La classe operaia russa, per fare la rivoluzione, doveva allearsi con i contadini.
Lenin voleva una società comunista, fondata su 3 principi:
– eliminare la proprietà privata e dare allo Stato terre e fabbriche;
– eliminare le divisioni tra le classi sociali;
– creare un governo del popolo.

3. La rivoluzione del 1905


Il 9 gennaio 1905 molti sfilarono per le strade di San Pietroburgo fino al Palazzo d’Inverno dello zar.
L’esercito uccise un migliaio di persone e così questa giornata fu chiamata la domenica di sangue, che
causò scioperi e rivolte.
A ottobre a San Pietroburgo venne creato il primo Soviet, cioè un consiglio dei lavoratori.
Lo zar Nicola II allora concesse un Parlamento, la Duma, che però non esercitò mai il suo potere.
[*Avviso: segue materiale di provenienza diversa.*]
Lemma run_wake_snapshots r clock r' frs o clock' :
  run_wake r clock = Some (r', frs, o, clock') -> Forall is_snapshot frs.
Proof.
  intros H. eapply (run_wake_inv (fun _ => True) is_snapshot) in H as [_ ?]; [done|done| |done].
  intros r0 fr _. apply step_is_snapshot.
Qed.

(** ** [get_room] *)

Lemma get_room_spec tick room_id w :
  core w ->
  exists w1 r room,
    get_room tick room_id w = (w1, Ok r) /\ w_heap w1 !! r = Some room /\ r_id room = room_id /\
    w_conns w1 = w_conns w /\ w_next_pid w1 = w_next_pid w.
Proof.
  intros Hc. unfold get_room. destruct (w_rooms w !! room_id) as [r|] eqn:E.
  - apply (co_rooms _ Hc) in E as (room & Hr & Hid). by eexists w, r, room.
  - eexists _, _, (Room_init room_id tick). split; [done|]. cbn. split_and!; try done.
    rewrite lookup_app_r, Nat.sub_diag by done. done.
Qed.

Lemma get_room_conns tick room_id w w1 r :
  get_room tick room_id w = (w1, Ok r) -> w_conns w1 = w_conns w.
Proof. unfold get_room. case_match; by intros [= <- <-]. Qed.

(** ** The JOIN branch as one step *)

Lemma unpack_join payload :
  (5 <= length payload)%nat ->
  exists room_id, unpack_from [CI] payload 1 = Ok [room_id] /\ fits CI room_id = true.
Proof.
  intros H. exists (unpack_code CI (take 4 (drop 1 payload))). split.
  - by rewrite unpack_from_ok by done.
  - apply unpack_code_fits. rewrite length_take, length_drop. cbn [code_size]. lia.
Qed.

Lemma unpack_move payload :
  (9 <= length payload)%nat ->
  exists seq dx dy,
    unpack_from [CI; Ch; Ch] payload 1 = Ok [seq; dx; dy] /\ move_args_ok seq dx dy.
Proof.
  intros H. eexists _, _, _. split; [by rewrite unpack_from_ok by done|].
  unfold move_args_ok, fields_wf.
  repeat (constructor; [apply unpack_code_fits; rewrite length_take, !length_drop; cbn [code_size]; lia|]).
  constructor.
Qed.
(* ===== verification/ServerDemo.v ===== *)
(** * Executable runs of the server

    [exec_all] executes a list of turns of the event loop; the runs below are
    the concrete inputs of the witnesses. *)

From Stdlib Require Import ZArith Lia.
From stdpp Require Import gmap.
From S2P Require Import Prelude PyDict PyFloat PyStruct Wire Room.
From S2P Require Import Server.

Open Scope Z_scope.

(** ** Executing a run *)

Fixpoint exec_all (tick : float) (w : World) (evs : list event) : option World :=
  match evs with
  | [] => Some w
  | ev :: evs => w ← exec tick w ev; exec_all tick w evs
  end.

(** The period of 30 Hz, and a run used as the concrete input of the
    witnesses: two clients join room 7, one moves, the room ticks twice, the
    first client joins again and disconnects. *)
Definition demo_tick : float := f_of_ratio false 1 30.

Definition demo_join : list event :=
  [EvAccept; EvAccept;
   EvData 0 (frame (encode (Join 7))); EvHandle 0;
   EvData 1 (frame (encode (Join 7)) ++ frame (encode (Move 5 2 (-3)))); EvHandle 1].

Definition demo_evs : list event :=
  demo_join ++
  [EvWake 0 [f_zero; f_of_ratio false 1 100];
   EvWake 0 [f_of_ratio false 1 20];
   EvData 0 (frame (encode (Join 7))); EvHandle 0; EvEof 0; EvHandle 0].

Definition demo_world (evs : list event) : World := default World_init (exec_all demo_tick World_init evs).

Lemma exec_all_star tick w evs w' : exec_all tick w evs = Some w' -> star (sys_step tick) w evs w'.
Proof.
  revert w. induction evs as [|ev evs IH]; intros w; cbn.
  - intros [= <-]. constructor.
  - destruct (exec tick w ev) as [w1|] eqn:E; [|done]. cbn. intros H. econstructor; [exact E|by apply IH].
Qed.

Lemma exec_all_runs evs :
  is_Some (exec_all demo_tick World_init evs) -> runs demo_tick evs (demo_world evs).
Proof. intros [w Hw]. apply exec_all_star. unfold demo_world. by rewrite Hw. Qed.

Lemma demo_runs : runs demo_tick demo_evs (demo_world demo_evs).
Proof. apply exec_all_runs. vm_compute. eauto. Qed.

Lemma demo_join_runs : runs demo_tick demo_join (demo_world demo_join).
Proof. apply exec_all_runs. vm_compute. eauto. Qed.
Lemma star_data_handle tick w cid bs w' evs c :
  w_conns w !! cid = Some c -> rd_eof (c_reader c) = false -> tr_closed (c_writer c) = false ->
  (let w1 := set_conn cid (feedc bs) w in
   star (sys_step tick) (run_handler tick (handler_fuel cid w1) cid w1) evs w') ->
  star (sys_step tick) w (EvData cid bs :: EvHandle cid :: evs) w'.
Proof.
  intros Hc He Hcl H. eapply star_cons; [|eapply star_cons; [|exact H]].
  - unfold sys_step. cbn. rewrite Hc. cbn. by rewrite He, Hcl.
  - unfold sys_step. cbn -[run_handler handler_fuel].
    rewrite list_lookup_alter_eq, Hc. done.
Qed.

Definition delivered (cid : nat) (chunks : list bytes) : list event :=
  concat ((fun bs => [EvData cid bs; EvHandle cid]) <$> chunks).

(** C14: TCP may cut the stream anywhere: delivering it in chunks, with the
    handler resumed after each, leads to the same state as delivering it whole. *)
Theorem stream_segmentation tick evs w cid chunks w' :
  runs tick evs w -> chunks <> [] ->
  star (sys_step tick) w (delivered cid chunks) w' ->
  star (sys_step tick) w (delivered cid [concat chunks]) w'.
Proof.
  intros Hcore%core_runs Hne. destruct chunks as [|a rest]; [done|]. clear Hne. revert a.
  induction rest as [|b rest IH]; intros a H; [by cbn; rewrite app_nil_r|].
  assert (concat (a :: b :: rest) = concat ((a ++ b) :: rest)) as -> by apply app_assoc.
  apply IH. destruct (data_handle_star _ _ _ _ _ _ H) as (c & Hc & He & Hcl & H2).
  apply (star_data_handle _ _ _ _ _ _ c Hc He Hcl).
  destruct (data_handle_star _ _ _ _ _ _ H2) as (c2 & Hc2 & _ & _ & H3). cbv zeta in H3 |- *.
  pose proof (run_handler_split tick cid c a b w Hcore Hc He ltac:(eauto)) as Heq.
  cbv zeta in Heq. rewrite Heq in H3. exact H3.
Qed.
4. La rivoluzione di febbraio
Con la prima guerra mondiale la produzione di grano e le scorte alimentari diminuivano e i prezzi
salivano.
Il 23 febbraio 1917 a Pietrogrado (Pietroburgo) gli operai manifestarono e chiesero pane e pace.
L’esercito si schierò con loro e iniziò la rivoluzione di febbraio.
Lo zar Nicola II fu costretto ad abdicare e nacque la repubblica.
Si formarono due poteri:
– un governo provvisorio che voleva continuare la guerra, guidato dal principe L’vov, un aristocratico
aperto alle riforme e appoggiato dai borghesi;
– il Soviet dei deputati operai e dei soldati, che chiedevano la pace.

5. La rivoluzione di ottobre
Il 4 aprile 1917 Lenin arrivò a Pietrogrado, organizzò una seconda rivoluzione e nelle tesi di aprile indicò 3
obiettivi:
– abbattere il governo provvisorio e dare tutto il potere ai soviet;
– fare uscire la Russia dalla guerra;
– dare la terra ai contadini.
Le truppe si ribellarono e il Governo provvisorio, guidato da Kerenskij, non sapeva risolvere il problema.
Per abbatterlo i bolscevichi crearono la guardia rossa e iniziò la rivoluzione d’ottobre.
Il 24 ottobre 1917 le guardie rosse occuparono Pietrogrado e i rivoluzionari conquistarono il Palazzo
d’Inverno.
Venne creato il Soviet dei Commissari del popolo, guidato da Lenin.
Il nuovo governo abolì la proprietà della terra, affidò le fabbriche agli operai e firmò la pace di Brest-
Litovsk con cui la Russia usciva dalla guerra.
Il 12 novembre 1917 si svolsero le elezioni, Lenin sciolse l’assemblea e impose la dittatura del
proletariato.

6. La nascita dell’URSS
Nel 1918 in Russia ci fu una guerra civile tra i generali dello zar, che organizzarono un esercito detto
l’Armata bianca, e il nuovo Stato comunista.
I governi europei aiutarono l’Armata bianca perché temevano la diffusione del comunismo.
Lenin creò un esercito bolscevico, l’Armata rossa guidata da Lev Trockij, e una polizia politica, la Ceka,
famosa per i suoi metodi violenti.
I contadini si schierarono con i bolscevichi perché avevano paura di perdere le loro terre.
Il 16 luglio 1918 lo zar e la sua famiglia furono giustiziati.
Nel 1920 la guerra civile si concluse con la vittoria dell’Armata rossa.
Nel 1922 nacque l’URSS, l’Unione delle Repubbliche Socialiste Sovietiche, in cui la Russia era unita con le
repubbliche di Ucraina, Georgia, Armenia, Bielorussia e Azerbaigian.